[Entries taken from a collection]
(* ===== verification/Interfaces.v ===== *)
(** * Constants and services outside the repository, and the interfaces
    between components

    The repository holds the kernel files that were changed for the
    assignment.  The headers [riscv.h], [param.h], [fs.h], [buf.h] and the
    lock implementation are not part of it, so their constants and services
    are parameters here, with what the kernel code relies on as laws. *)
From S2P Require Import Prelude.
Local Open Scope Z_scope.

(** [PGSIZE] (riscv.h; "whole 4096-byte pages", kalloc.c:3), [BSIZE] (fs.h)
    and [ROOTDEV] (param.h).  Device 0 is what a zeroed [struct buf] names. *)
Class BlockParams := {
  PGSIZE : Z;
  BSIZE : Z;
  ROOTDEV : Z;
  PGSIZE_4096 : PGSIZE = 4096;
  BSIZE_pos : 0 < BSIZE;
  BSIZE_divides : (BSIZE | PGSIZE);
  ROOTDEV_range : 0 < ROOTDEV < 2 ^ 32;
}.

Definition bsize `{BlockParams} : nat := Z.to_nat BSIZE.
Definition pgsize `{BlockParams} : nat := Z.to_nat PGSIZE.

(** ** What the buffer cache offers its clients (bio.c:8-14)

    "To get a buffer for a particular disk block, call bread.  After changing
    buffer data, call bwrite to write it to disk.  When done with the buffer,
    call brelse." *)
Class BlockIO (S : Type) := {
  handle : Type;
  bread : Z → Z → M S handle;
  bdata : S → handle → bytes;
  set_bdata : handle → bytes → S → S;
  bwrite : handle → M S unit;
  brelse : handle → M S unit;
}.

(** The promise: [bcontent s n] is block [n] of the root device as a client
    sees it.  A bread/brelse pair returns it and changes no block; bread,
    overwrite, bwrite, brelse replaces exactly that block. *)
Class BlockIOSpec `{BlockParams} (S : Type) `{!BlockIO S} := {
  bio_inv : S → Prop;
  bcontent : S → Z → bytes;
  bcontent_length s n : bio_inv s → length (bcontent s n) = bsize;
  bio_read s n :
    bio_inv s → 0 ≤ n < 2 ^ 31 →
    ∃ h s1 s2, bread ROOTDEV n s = Ok (h, s1) ∧ bdata s1 h = bcontent s n ∧
      brelse h s1 = Ok (tt, s2) ∧ bio_inv s2 ∧
      (∀ m, bcontent s2 m = bcontent s m);
  bio_write s n d :
    bio_inv s → 0 ≤ n < 2 ^ 31 → length d = bsize →
    ∃ h s1 s2 s3, bread ROOTDEV n s = Ok (h, s1) ∧
      bwrite h (set_bdata h d s1) = Ok (tt, s2) ∧
      brelse h s2 = Ok (tt, s3) ∧ bio_inv s3 ∧
      (∀ m, bcontent s3 m = if decide (m = n) then d else bcontent s m);
}.

(** ** What the disk driver offers the buffer cache

    [virtio_disk_rw(b, write)] transfers block [b->blockno]: it returns the
    new [b->data]. *)
Class DiskDriver (D : Type) := {
  virtio_disk_rw : Z → bytes → bool → M D bytes;
}.

Class DiskDriverSpec `{BlockParams} (D : Type) `{!DiskDriver D} := {
  drv_inv : D → Prop;
  drv_block : D → Z → bytes;
  drv_block_length d n : drv_inv d → length (drv_block d n) = bsize;
  drv_read d n x :
    drv_inv d → 0 ≤ n < 2 ^ 31 →
    ∃ d', virtio_disk_rw n x false d = Ok (drv_block d n, d') ∧ drv_inv d' ∧
      ∀ m, drv_block d' m = drv_block d m;
  drv_write d n x :
    drv_inv d → 0 ≤ n < 2 ^ 31 → length x = bsize →
    ∃ d', virtio_disk_rw n x true d = Ok (x, d') ∧ drv_inv d' ∧
      ∀ m, drv_block d' m = if decide (m = n) then x else drv_block d m;
}.

(** ** Sleep locks (sleeplock.c), as one process sees them

    [holdingsleep] tells whether the caller holds the lock; acquiring a free
    lock succeeds, acquiring one that somebody else holds sleeps. *)
Class SleepLock := {
  sleeplock : Type;
  initsleeplock : sleeplock;
  acquiresleep : sleeplock → res sleeplock;
  releasesleep : sleeplock → sleeplock;
  holdingsleep : sleeplock → bool;
  sl_free : sleeplock → Prop;
  sl_init_free : sl_free initsleeplock;
  sl_acquire l : sl_free l → ∃ l', acquiresleep l = Ok l' ∧ holdingsleep l' = true;
  sl_release l : holdingsleep l = true → sl_free (releasesleep l);
}.

(** [NBUF] (param.h) *)
Class BcacheParams := {
  NBUF : nat;
  NBUF_pos : (0 < NBUF)%nat;
}.

(** ** What the swap device offers the virtual-memory code

    An array of [nslots] independent pages: a read returns the page last
    written to the slot, a write changes that slot only, and neither fails
    on a slot in range. *)
Class SwapDev (D : Type) := {
  dev_read : Z → bytes → M D (Z * bytes);
  dev_write : Z → bytes → M D Z;
}.

Class SwapDevSpec `{BlockParams} (D : Type) `{!SwapDev D} := {
  dev_inv : D → Prop;
  dev_slots : Z;
  dev_page : D → Z → bytes;
  dev_page_length d k : dev_inv d → 0 ≤ k < dev_slots → length (dev_page d k) = pgsize;
  dev_read_ok d k dst :
    dev_inv d → 0 ≤ k < dev_slots → length dst = pgsize →
    ∃ d', dev_read k dst d = Ok (0, dev_page d k, d') ∧ dev_inv d' ∧
      ∀ j, 0 ≤ j < dev_slots → dev_page d' j = dev_page d j;
  dev_write_ok d k src :
    dev_inv d → 0 ≤ k < dev_slots → length src = pgsize →
    ∃ d', dev_write k src d = Ok (0, d') ∧ dev_inv d' ∧
      ∀ j, 0 ≤ j < dev_slots → dev_page d' j = if decide (j = k) then src else dev_page d j;
}.

(** ** The xv6 values of the parameters *)
Definition xv6_block_params : BlockParams.
Proof.
  refine {| PGSIZE := 4096; BSIZE := 1024; ROOTDEV := 1 |}; [done|done| |done].
  by exists 4.
Defined.

Definition xv6_bcache_params : BcacheParams.
Proof. refine {| NBUF := 30 |}. lia. Defined.

(** A lock that is free ([None]) or held by this process or another. *)
Definition flag_lock : SleepLock.
Proof.
  refine {| sleeplock := option bool;
            initsleeplock := None;
            acquiresleep l := match l with None => Ok (Some true) | Some _ => Blocked end;
            releasesleep _ := None;
            holdingsleep l := bool_decide (l = Some true);
            sl_free l := l = None |}; [done| |done].
  intros l ->. by exists (Some true).
Defined.

(** An ideal driver: it transfers at once. *)
Definition ideal_rw (n : Z) (x : bytes) (w : bool) : M (Z → bytes) bytes := λ d,
  if w then Ok (x, λ m, if decide (m = n) then x else d m) else Ok (d n, d).

#[global] Instance ideal_driver : DiskDriver (Z → bytes) := {| virtio_disk_rw := ideal_rw |}.

#[global, program] Instance ideal_driver_spec `{BlockParams} : DiskDriverSpec (Z → bytes) := {|
  drv_inv d := ∀ n, length (d n) = bsize;
  drv_block d n := d n;
|}.
Next Obligation. auto. Qed.
Next Obligation. intros ? d n x Hd _. exists d. done. Qed.
Next Obligation.
  intros ? d n x Hd _ Hx. eexists. split; [done|]. split; [|done].
  intros m. simpl. by case_decide.
Qed.

(** ** An ideal block device: every block in a total function.

    It discharges the interface on its own and is the concrete device of
    the witnesses. *)
Module IdealDisk.

Record t := mk { blocks : Z → bytes; held : Z → bytes }.

#[global] Instance ideal_io : BlockIO t := {|
  handle := Z;
  bread dev n := λ s, Ok (n, mk (blocks s) (λ m, if decide (m = n) then blocks s n else held s m));
  bdata s n := held s n;
  set_bdata n d s := mk (blocks s) (λ m, if decide (m = n) then d else held s m);
  bwrite n := λ s, Ok (tt, mk (λ m, if decide (m = n) then held s n else blocks s m) (held s));
  brelse n := λ s, Ok (tt, s);
|}.

Definition wf `{BlockParams} (s : t) : Prop := ∀ n, length (blocks s n) = bsize.

#[global, program] Instance ideal_spec `{BlockParams} : BlockIOSpec t := {|
  bio_inv := wf;
  bcontent s n := blocks s n;
|}.
Next Obligation. intros ? s n Hwf. apply Hwf. Qed.
Next Obligation.
  intros ? s n Hwf _. do 3 eexists. split; [reflexivity|]. simpl.
  rewrite decide_True by done. split_and!; done.
Qed.
Next Obligation.
  intros ? s n d Hwf _ Hd. do 4 eexists. split; [reflexivity|].
  split; [reflexivity|]. split; [reflexivity|]. simpl. split.
  - intros m. simpl. case_decide; [by rewrite decide_True by done|apply Hwf].
  - intros m. by rewrite (decide_True (P := n = n)) by done.
Qed.

Definition zero `{BlockParams} : t := mk (λ _, replicate bsize 0) (λ _, []).
Definition fill `{BlockParams} : t := mk (λ n, replicate bsize (n mod 251)) (λ _, []).

End IdealDisk.
(* ===== verification/RaidProps.v ===== *)
(** * Properties of the RAID layer

    The statements about [swap_disk_read], [swap_disk_write] and the block
    operations under them, proved over any buffer cache that keeps its
    promise ([BlockIOSpec]), with runs on a concrete device as witnesses. *)
From S2P Require Import Prelude Interfaces Raid.
Local Open Scope Z_scope.

Section props.
Context `{BlockParams} {S : Type} `{!BlockIO S} `{!BlockIOSpec S}.
Implicit Types s : raid S.

(** [C5] Swap pages survive the round trip under every RAID mode, RAID 5 with
    its failed disk included: from any disk contents [c], writing the page
    [src] to a slot succeeds, reading the slot back returns [src], and
    reading any other slot returns what that slot held before the write. *)
Theorem raid_swap_roundtrip mode c s slot src :
  valid_mode mode → rinv mode c s → 0 ≤ slot < MAX_SWAP_PAGES → length src = pgsize →
  ∃ s1, swap_disk_write slot src s = Ok (0, s1) ∧
    ∀ j dst, 0 ≤ j < MAX_SWAP_PAGES → length dst = pgsize →
      ∃ s2 s3, swap_disk_read j dst s1 = Ok (0, if decide (j = slot) then src
                 else slot_content mode (failed_of mode) c j, s2) ∧
               swap_disk_read j dst s = Ok (0, slot_content mode (failed_of mode) c j, s3).
Proof.
  intros Hm Hinv Hslot Hsrc.
  destruct (swap_disk_write_ok mode c s slot src) as (c' & s1 & E & Hinv1 & Hpages); [done..|].
  exists s1. split; [done|]. intros j dst Hj Hdst.
  destruct (swap_disk_read_ok mode c' s1 j dst) as (s2 & E2 & _); [done..|].
  destruct (swap_disk_read_ok mode c s j dst) as (s3 & E3 & _); [done..|].
  exists s2, s3. by rewrite E2, E3, Hpages.
Qed.

(** [C6] RAID 5 tolerates any single failure.  If the parity of every stripe is
    good, a write made while all disks work ([failed_disk = -1]) keeps every
    parity good, and afterwards every block reads back through any one failed
    disk [f] exactly as a healthy array returns it: the written block as
    written, the others as before. *)
Theorem raid5_survives_any_failure mode c s lb d :
  rinv mode c s → 0 ≤ lb < 2 ^ 28 → length d = bsize → (∀ b, 0 ≤ b → parity_ok c b) →
  ∃ c' s', write_logical RAID5 (-1) lb d s = Ok (tt, s') ∧ rinv mode c' s' ∧
    (∀ b, 0 ≤ b → parity_ok c' b) ∧
    ∀ f lb', 0 ≤ f < 4 → 0 ≤ lb' < 2 ^ 28 →
      ∃ s2, read_logical RAID5 f lb' s' =
        Ok (if decide (lb' = lb) then d else lcontent RAID5 (-1) c lb', s2).
Proof.
  intros Hinv Hlb Hd Hpar. pose proof (rinv_sized _ _ _ Hinv) as Hsz.
  destruct (write_logical_ok mode c s RAID5 (-1) lb d) as (s' & E & Hinv'); [done..|lia|].
  exists (lwrite RAID5 (-1) c lb d), s'.
  assert (∀ b, 0 ≤ b → parity_ok (lwrite RAID5 (-1) c lb d) b) as Hpar'.
  { intros b Hb. apply parity_ok_lwrite; auto; lia. }
  split_and!; [done..|]. intros f lb' Hf Hlb'.
  destruct (read_logical_ok mode _ s' RAID5 f lb' Hinv' Hlb') as (s2 & E2 & _).
  exists s2. rewrite E2. do 2 f_equal.
  rewrite lcontent_any_failure; [|by eapply rinv_sized|lia|lia|apply Hpar', Z.div_pos; lia].
  case_decide; [subst; apply raid5_same|apply raid5_other]; auto; lia.
Qed.


(** [C8] The swap area stays in bounds.  For every slot and block of a page the
    [int] arithmetic does not overflow, and the physical blocks used lie at or
    above block 1000, below 1000 + 256 B under RAID 0, 1000 + 512 B under
    RAID 1 and 1000 + 4 (256 B / 3 + 1) under RAID 5, B the blocks per page;
    the data disk of RAID 5 is never the parity disk. *)
Theorem swap_area_bounds slot i :
  0 ≤ slot < MAX_SWAP_PAGES → 0 ≤ i < BLOCKS_PER_PAGE →
  let lb := i32 (slot * BLOCKS_PER_PAGE + i) in
  let '(d1, d2, b1) := raid1_map lb in
  let '(data, parity, b5) := raid5_map lb in
  lb = slot * BLOCKS_PER_PAGE + i ∧
  1000 ≤ swap_phys_block (Z.rem lb NDISKS) (Z.quot lb NDISKS) < 1000 + 256 * BLOCKS_PER_PAGE ∧
  1000 ≤ swap_phys_block d1 b1 < swap_phys_block d2 b1 ∧
  swap_phys_block d2 b1 < 1000 + 512 * BLOCKS_PER_PAGE ∧
  0 ≤ data < NDISKS ∧ 0 ≤ parity < NDISKS ∧ data ≠ parity ∧
  ∀ d, 0 ≤ d < NDISKS →
    1000 ≤ swap_phys_block d b5 < 1000 + 4 * (256 * BLOCKS_PER_PAGE / 3 + 1).
Proof.
  intros Hs Hi. destruct (slot_block slot i Hs Hi) as [-> Hlb]. cbv zeta.
  set (lb := slot * BLOCKS_PER_PAGE + i) in *.
  assert (lb < 256 * BLOCKS_PER_PAGE) as Hub by (unfold lb, MAX_SWAP_PAGES in *; nia).
  rewrite raid1_map_eq by lia. destruct (raid5_map lb) as [[data parity] b5] eqn:E.
  apply raid5_map_spec in E as (-> & -> & Hd & Hne & Hb & _); [|lia].
  unfold NDISKS in *. rewrite Z.rem_mod_nonneg, Z.quot_div_nonneg by lia.
  pose proof (Z.mod_pos_bound (lb / 3) 4 ltac:(lia)).
  assert (lb / 3 ≤ 256 * BLOCKS_PER_PAGE / 3) by (apply Z.div_le_mono; lia).
  pose proof (Z.mod_pos_bound lb 4 ltac:(lia)). pose proof (Z.mod_pos_bound lb 2 ltac:(lia)).
  pose proof (Z.div_mod lb 4 ltac:(lia)). pose proof (Z.div_mod lb 2 ltac:(lia)).
  split; [done|]. rewrite !swap_phys_block_phys by lia. unfold phys, SWAP_START_BLOCK, NDISKS.
  split_and!; try lia. intros d ?. rewrite swap_phys_block_phys by lia.
  unfold phys, SWAP_START_BLOCK, NDISKS. lia.
Qed.
End props.

(** ** Runs on the ideal device with the xv6 block sizes *)
Module RaidRuns.
#[local] Existing Instance xv6_block_params.

Definition start (mode : Z) (d : IdealDisk.t) : raid IdealDisk.t := mkRaid mode [] [] [] [] d.
Definition page (k : Z) : bytes := (λ i, (k + i) mod 256) <$> seqZ 0 4096.
Definition blank : bytes := replicate 4096 0.

Lemma fill_rinv mode : rinv mode (IdealDisk.blocks IdealDisk.fill) (start mode IdealDisk.fill).
Proof. split_and!; [done| |done]. intros n. apply length_replicate. Qed.

Lemma zero_rinv mode : rinv mode (IdealDisk.blocks IdealDisk.zero) (start mode IdealDisk.zero).
Proof. split_and!; [done| |done]. intros n. apply length_replicate. Qed.

Lemma raid_swap_roundtrip_witness :
  ∃ s1 s2, swap_disk_write 7 (page 3) (start RAID5 IdealDisk.fill) = Ok (0, s1) ∧
           swap_disk_read 7 blank s1 = Ok (0, page 3, s2).
Proof.
  destruct (raid_swap_roundtrip RAID5 (IdealDisk.blocks IdealDisk.fill) (start RAID5 IdealDisk.fill) 7 (page 3))
    as (s1 & E1 & Hread); [by right; right|apply fill_rinv|unfold MAX_SWAP_PAGES; lia|vm_compute; reflexivity|].
  destruct (Hread 7 blank) as (s2 & _ & E2 & _);
    [unfold MAX_SWAP_PAGES; lia|vm_compute; reflexivity|].
  rewrite decide_True in E2 by reflexivity. exact (ex_intro _ s1 (ex_intro _ s2 (conj E1 E2))).
Defined.

Lemma zero_parity b : parity_ok (IdealDisk.blocks IdealDisk.zero) b.
Proof. vm_compute. reflexivity. Qed.

Lemma raid5_survives_any_failure_witness :
  ∃ s1 s2, write_logical RAID5 (-1) 1 (slice (page 3) 0 1024) (start RAID5 IdealDisk.zero) = Ok (tt, s1) ∧
           read_logical RAID5 2 1 s1 = Ok (slice (page 3) 0 1024, s2).
Proof.
  destruct (raid5_survives_any_failure RAID5 (IdealDisk.blocks IdealDisk.zero) (start RAID5 IdealDisk.zero) 1
    (slice (page 3) 0 1024)) as (c' & s1 & E1 & _ & _ & Hread);
    [apply zero_rinv|lia|vm_compute; reflexivity|intros; apply zero_parity|].
  destruct (Hread 2 1) as (s2 & E2); [lia..|].
  rewrite decide_True in E2 by reflexivity. exact (ex_intro _ s1 (ex_intro _ s2 (conj E1 E2))).
Defined.

(** Disk 2 holds garbage on one of the two devices. *)
Definition garbled : IdealDisk.t :=
  IdealDisk.mk (λ n, if decide (n mod 4 = 2) then replicate bsize 9
                     else IdealDisk.blocks IdealDisk.fill n) (λ _, []).

Lemma garbled_rinv mode : rinv mode (IdealDisk.blocks garbled) (start mode garbled).
Proof.
  split_and!; [done| |done]. intros n.
  change (length (if decide (n mod 4 = 2) then replicate bsize 9
                  else replicate bsize (n mod 251)) = bsize).
  case_decide; apply length_replicate.
Qed.

Lemma garbled_agrees d b :
  0 ≤ d < 4 → d ≠ 2 →
  IdealDisk.blocks IdealDisk.fill (phys d b) = IdealDisk.blocks garbled (phys d b).
Proof.
  intros Hd Hne. unfold garbled. cbn [IdealDisk.blocks]. rewrite decide_False; [done|].
  unfold phys, SWAP_START_BLOCK, NDISKS.
  replace (1000 + b * 4 + d) with (d + (250 + b) * 4) by lia.
  rewrite Z.mod_add, Z.mod_small by lia. done.
Qed.


Lemma swap_area_bounds_witness :
  1000 ≤ swap_phys_block (Z.rem 1023 NDISKS) (Z.quot 1023 NDISKS) < 1000 + 256 * BLOCKS_PER_PAGE.
Proof.
  assert (0 ≤ 3 < BLOCKS_PER_PAGE) as Hi by (vm_compute; done).
  assert (0 ≤ 255 < MAX_SWAP_PAGES) as Hs by (vm_compute; done).
  pose proof (swap_area_bounds 255 3 Hs Hi) as Hb. cbv zeta in Hb.
  change (i32 (255 * BLOCKS_PER_PAGE + 3)) with 1023 in Hb.
  destruct (raid1_map 1023) as [[? ?] ?], (raid5_map 1023) as [[? ?] ?].
  exact (proj1 (proj2 Hb)).
Defined.

(** ** The shared scratch buffers

    [swap_disk_write] runs with no lock held, and [bread] sleeps, so another
    writer can run between the two halves of the read-modify-write.  [raced]
    does that: writer A begins a write of logical block 0, writer B writes
    logical block 9 in another stripe, writer A finishes.  [serial] runs the
    same writes one after the other.  Both return block 1, which nobody
    writes, before and after. *)
Definition raced : M (raid IdealDisk.t) (bytes * bytes) :=
  let* x := read_logical RAID5 FAILED_DISK 1 in
  raid5_rmw_begin 1 0 ;;;
  write_logical RAID5 FAILED_DISK 9 (replicate bsize 5) ;;;
  raid5_rmw_finish 1 0 0 (replicate bsize 7) ;;;
  let* y := read_logical RAID5 FAILED_DISK 1 in
  ret (x, y).

Definition serial : M (raid IdealDisk.t) (bytes * bytes) :=
  let* x := read_logical RAID5 FAILED_DISK 1 in
  write_logical RAID5 FAILED_DISK 0 (replicate bsize 7) ;;;
  write_logical RAID5 FAILED_DISK 9 (replicate bsize 5) ;;;
  let* y := read_logical RAID5 FAILED_DISK 1 in
  ret (x, y).

Definition changed (r : res (bytes * bytes * raid IdealDisk.t)) : option bool :=
  match r with Ok (x, y, _) => Some (bool_decide (x ≠ y)) | _ => None end.

(** [C9] The static RAID 5 buffers are not safe under concurrent writers: the
    write of block 0 is the two halves [raid5_rmw_begin] and
    [raid5_rmw_finish]; run back to back they leave block 1 alone, but with
    another writer in between, the parity is computed from that writer's old
    data and block 1, which no one wrote, reads back changed. *)
Theorem raid5_scratch_race :
  (∀ d, write_logical (S := IdealDisk.t) RAID5 FAILED_DISK 0 d =
        (raid5_rmw_begin 1 0 ;;; raid5_rmw_finish 1 0 0 d)) ∧
  changed (serial (start RAID5 IdealDisk.fill)) = Some false ∧
  changed (raced (start RAID5 IdealDisk.fill)) = Some true.
Proof. split; [done|]. split; vm_compute; reflexivity. Qed.
End RaidRuns.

WHAT NEEDS TO BE DONE — Where the line with "[buf.h] and the" ends, your copy should end too; please return exactly the lines from the first line of the data through it.

REPLY TO THE TASK —
(* ===== verification/Interfaces.v ===== *)
(** * Constants and services outside the repository, and the interfaces
    between components

    The repository holds the kernel files that were changed for the
    assignment.  The headers [riscv.h], [param.h], [fs.h], [buf.h] and the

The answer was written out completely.